The Court said in Holling v. Margiotta, 231 S.C. 676, 100 S.E.2d 397: "We find no error in the conclusion of the lower court that the defendants failed to make out their defenses of laches, estoppel and waiver on the part of the plaintiffs. The free parking on the unoccupied portion of Lot No. 2 by customers while shopping in the nearby stores is not an objectionable commercial use of the lot. Utilization of the first floor of the garage apartment as a storage place for the adjacent grocery was an insubstantial commercial use. These very limited uses for nonresidential purposes were not objected to by plaintiffs or the other residents of the subdivision but should not, in equity be held to have estopped them from asserting their right against the subsequent substantial violation by defendants."

....

We are of the opinion, and so hold, that the unchallenged findings of fact do not show that the use of Lots 11, 12, 13, 15, 16, 17 and part of Lot 14 in Block P of this subdivision is such a radical or fundamental change or substantial subversion as practically to destroy the essential objects and purposes of the restriction agreement, as to warrant the removal of the residential restrictions, thereby destroying this residential subdivision with many fine, well kept homes. It would be inequitable to hold otherwise.

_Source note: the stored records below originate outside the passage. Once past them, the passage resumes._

Lemma merge_release_left l0 sp s l2 :
  coalesced (l0 ++ (sp, true) :: (s, false) :: l2) →
  merge (l0 ++ (sp, true) :: (s, true) :: l2) =
  l0 ++ (sp + 48 + (absorb s l2).1, true) :: (absorb s l2).2.
Proof.
  intros Hc. rewrite merge_used_left.
  - change (merge ((sp, true) :: (s, true) :: l2)) with
      (match merge ((s, true) :: l2) with
       | (s2, true) :: r' => (sp + 48 + s2, true) :: r' | r' => (sp, true) :: r' end).
    apply coalesced_app in Hc as [_ [_ [_ Hc]]]. by rewrite absorb_coalesced.
  - by apply coalesced_app in Hc as [? _].
  - clear - Hc. induction l0 as [|b l0 _] using rev_ind; [done|]. rewrite reverse_snoc.
    rewrite <- app_assoc in Hc. apply coalesced_app in Hc as [_ Hc]. destruct b as [s0 f0].
    simpl in *. destruct Hc as [Hh _]. by destruct f0.
Qed.

(** ** Coalescing inside the arena *)
Lemma last_of_range p a bs :
  Forall blk_ok bs → last_of p a bs = p ∨ a ≤ last_of p a bs < end_of a bs.
Proof.
  intros HF. revert p a. induction HF as [|[s f] r [Hs _] HF IH]; intros p a; simpl; [by left|].
  right. pose proof (end_of_ge (a + 48 + s) r HF). simpl in Hs.
  destruct (IH a (a + 48 + s)) as [->|?]; lia.
Qed.
(** kmem_calloc refuses a count times size that overflows 64 bits, and otherwise behaves as kmem_alloc of the product, with every byte of the returned object zero and all live payloads unchanged. *)
Theorem kmem_calloc_correct (g : kmem) (m : mem) (bs : list blk) (count bytes : Z) :
  heap_rep g m bs → 0 < count < 2 ^ 64 → 0 < bytes < 2 ^ 64 →
  (2 ^ 64 ≤ count * bytes → kmem_calloc g m count bytes = Ret (0, m)) ∧
  (count * bytes ≤ 2 ^ 64 - 16 →
   match alloc_blocks (g_heap_base g) (rounded (count * bytes)) bs with
   | None => kmem_calloc g m count bytes = Ret (0, m)
   | Some (ptr, bs') =>
       ∃ m', kmem_calloc g m count bytes = Ret (ptr, m') ∧ heap_rep g m' bs' ∧
         (∀ x, ptr ≤ x < ptr + count * bytes → m' !! x = Some 0) ∧
         (∀ x, in_used (g_heap_base g) bs x → m' !! x = m !! x)
   end).
Proof.
  intros HR Hc Hb.
  assert (Hdiv : (SIZE_MAX / count <? bytes) = (2 ^ 64 <=? count * bytes)).
  { apply Bool.eq_iff_eq_true. rewrite Z.ltb_lt, Z.leb_le. unfold SIZE_MAX. rewrite UINT64_MAX_eq.
    split; intros H.
    - destruct (Z.le_gt_cases (2 ^ 64) (count * bytes)) as [|Hlt]; [done|].
      pose proof (Z.div_le_lower_bound (2 ^ 64 - 1) count bytes ltac:(lia) ltac:(lia)). lia.
    - apply Z.div_lt_upper_bound; lia. }
  unfold kmem_calloc. rewrite Hdiv. destruct (Z.eqb_spec count 0); [lia|]. simpl.
  split; intros Ho.
  { by rewrite (proj2 (Z.leb_le _ _)) by done. }
  rewrite (proj2 (Z.leb_gt _ _)) by lia. assert (Hpos : 0 < count * bytes) by nia.
  rewrite mul64_small by (unfold in64; lia).
  pose proof (kmem_alloc_spec g m bs HR (count * bytes) ltac:(lia)) as Hs.
  destruct (alloc_blocks _ _ bs) as [[q bs']|] eqn:Ea; [|by rewrite Hs].
  destruct Hs as (m1 & -> & HR1 & C1). simpl.
  pose proof (rounded_bounds (count * bytes) Hpos) as Hr.
  destruct (alloc_blocks_used _ (rounded (count * bytes)) (count * bytes) _ _ _
    (ar_blocks _ _ _ (hr_arena _ _ _ HR)) ltac:(lia) Ea) as (U1 & U2 & Hend).
  destruct (alloc_blocks_Some _ _ _ _ _ Ea) as (l1 & s & l2 & Hbs & _ & Hq & _).
  pose proof (free_geometry g m l1 s true l2 ltac:(by rewrite <- Hbs)) as Hgeo.
  destruct (Z.eqb_spec q 0); [lia|]. simpl.
  destruct (kmem_memset_spec m1 q 0 (count * bytes)) as (m2 & -> & W2 & Z2); [|lia|].
  { pose proof (ar_mapped _ _ _ (hr_arena _ _ _ HR1)) as HM. rewrite <- (hr_end _ _ _ HR1) in HM.
    rewrite (hr_end _ _ _ HR) in HM. eapply mapped_sub; [exact HM|lia..]. }
  simpl. exists m2. split_and!; [done| |done|].
  - eapply rep_payload_write; [exact HR1|]. eapply wrote_changed; [exact W2|].
    intros x Hx. by apply U1.
  - intros x Hx. rewrite (wrote_outside _ _ _ _ W2).
    + apply C1. unfold free_zone. tauto.
    + intros Hx'. destruct (U1 x Hx') as [_ Hn]. done.
Qed.

Lemma kmem_calloc_correct_witness :
  kmem_calloc demo_heap demo_mem (2 ^ 63) 2 = Ret (0, demo_mem) ∧
  ∃ m', kmem_calloc demo_heap demo_mem 4 10 = Ret (4144, m') ∧ m' !! 4144 = Some 0.
Proof.
  destruct (kmem_calloc_correct demo_heap demo_mem [(464, true)] (2 ^ 63) 2 demo_rep) as [H1 _]; [lia..|].
  destruct (kmem_calloc_correct demo_heap demo_mem [(464, true)] 4 10 demo_rep) as [_ H2]; [lia..|].
  split; [apply H1; done|]. destruct (H2 ltac:(lia)) as (m' & E & _ & Hz & _).
  exists m'. split; [exact E|apply Hz; simpl; lia].
Defined.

Tull, 255 N.C. at 39-40, 120 S.E.2d at 828. At this juncture, we note the following contention of defendants:

Plaintiff has argued and the Court apparently ruled that the termination provision is not triggered until a "radical change" in the area has occurred. It is true that, in cases when the covenants themselves do not provide for their own termination, the court inquires whether the covenants have been rendered virtually meaningless and obsolete by reason of "radical change" in the use to which other nearby properties have been put.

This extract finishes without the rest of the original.